Twenty-three Houthi militants were killed - today, Sunday - during confrontations with Yemeni government forces in the Nahham district, east of the capital, Sanaa, while the government said that the Houthis were using the Safer oil tank in the west of the country as a military point threatening the environmental security of the Red Sea.

The Media Center for Popular Resistance in Sanaa said, "The army and resistance forces repulsed a march of the Houthi militia that attempted to regain positions recently liberated by the army in the Najd al-Ataq front in the Directorate of Nahham (about 50 km east of Sanaa)."

The center added - in a statement - that "the army forces burned three crews (military vehicles) and armored vehicles, and killed 23 attacking elements (Houthis)." He pointed out that the same forces succeeded in breaking the Houthi march and carried out a counter-attack in which they were able to make field progress, without giving further details.

A few days ago, the Yemeni army announced its control of several strategic locations in the Nahham district, which is described as the eastern gate to Sanaa.

The Yemeni army forces shot down a Houthi-guided plane in the eastern province of Ma'rib, late on Saturday evening, according to the official Yemeni News Agency (Saba).

Environmental threat

On the other hand, the Yemeni government said today, Sunday, that the Houthis are using the Safer oil tank in the west of the country as a military point, threatening the environmental security of the Red Sea.

The Governmental Economic Committee - on its Facebook page - stated that the government made all concessions to repair the oil tank, which needs periodic maintenance, away from conflicts.

The oil reservoir on the Red Sea is a humanitarian, environmental and marine catastrophe, in the event of any leakage of oil, and the Houthis insist on keeping it a military bulwark threatening the security of the Red Sea, according to the committee.

For its part, warned the Yemeni "Green Dream" platform specialized in environmental affairs, that the oil spill from Safir will expose Yemen's marine environment to total destruction, saying that 115 Yemeni islands in the Red Sea will lose their biological diversity.

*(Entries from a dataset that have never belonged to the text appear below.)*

(** The second unlock of [kill], in [idle_cpu]: a CPU [c'] that took the mutex in
    between is not alone inside once the killing CPU takes its next timer
    interrupt. *)
Theorem kill_opens_mutex {S} `{FA : FrameAllocator S} (apic : Z) (c c' : nat) (s : process.sys S) (pcs : gmap nat pc) :
  process.get_current_managed_cpu apic s = Some c -> cur s c = None -> queue.length (process.scheduling_queue s) = 0%nat ->
  pcs !! c = Some Killed -> inside (pc_at (mk_machine s true pcs) c') = true ->
  opened (mk_machine s false (<[c := Outside]> pcs)) /\ step (mk_machine s true pcs) (mk_machine s false (<[c := Outside]> pcs)) /\
  exists m, rtc step (mk_machine s true pcs) m /\ c <> c' /\ inside (pc_at m c) = true /\ inside (pc_at m c') = true.
Proof.
  intros Hm Hc Hq Hk Hin. assert (Hne : c <> c') by (intros ->; by rewrite (pc_lookup _ _ _ _ _ Hk) in Hin).
  assert (E : forall lk p, pc_at (mk_machine s lk (<[c := p]> pcs)) c' = pc_at (mk_machine s true pcs) c')
    by (intros lk p; by rewrite (pc_insert _ s _ true), decide_False).
  assert (Hs : step (mk_machine s true pcs) (mk_machine s false (<[c := Outside]> pcs))).
  { destruct (managed_lookup s apic c Hm) as (cpu & Hcpu & Hcur).
    eapply (step_killed c s true pcs process.zero_regs (process.mk_hw 0 0 0)); [done |].
    unfold process.idle_cpu. rewrite Hcpu. cbn [access mbind res_bind]. by rewrite <- Hcur, Hc. }
  split_and!; [split; [done |]; exists c'; by rewrite E | done |].
  exists (mk_machine s true (<[c := Scanning (cur s c) (scan_order (cur s c) (length (process.threads s)))]> pcs)). split_and!; [| done | | by rewrite E].
  - eapply rtc_l; [exact Hs |]. apply rtc_once.
    rewrite <- (insert_insert_eq pcs c (Scanning (cur s c) (scan_order (cur s c) (length (process.threads s)))) Outside).
    eapply step_lock; [done | | done]. by rewrite (pc_insert _ s _ true), decide_True.
  - by rewrite (pc_insert _ s _ true), decide_True.
Qed.

Lemma kill_opens_mutex_witness :
  opened (mk_machine (process.set_current 0 None sys_example) false
    (<[0%nat := Outside]> {[0%nat := Killed; 1%nat := Scanning (Some 2%nat) [3%nat]]})).
Proof. apply (kill_opens_mutex 0 0 1); reflexivity. Defined.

The platform indicated - in a report - that 850,000 tons of fish stocks in Yemeni waters would be damaged within the Red Sea, the Bab al-Mandab strait and the Gulf of Aden.

She added: "Crude oil spots, if leaked, will kill 969 fish species in Yemeni waters, as the reservoir contains 150,000 tons of crude oil."

The government says that the Houthi group has refused five years ago to allow an international team to maintain the tank, which the group denies.

The weight of the tanker tanker Saffr 409 thousand metric tons, and it was named this name in relation to the location where the oil was first discovered in Yemen.

Yemen is witnessing for the sixth year a violent war that led to one of the worst humanitarian crises in the world, where 80% of the population needed humanitarian aid, and the conflict pushed millions to the brink of starvation.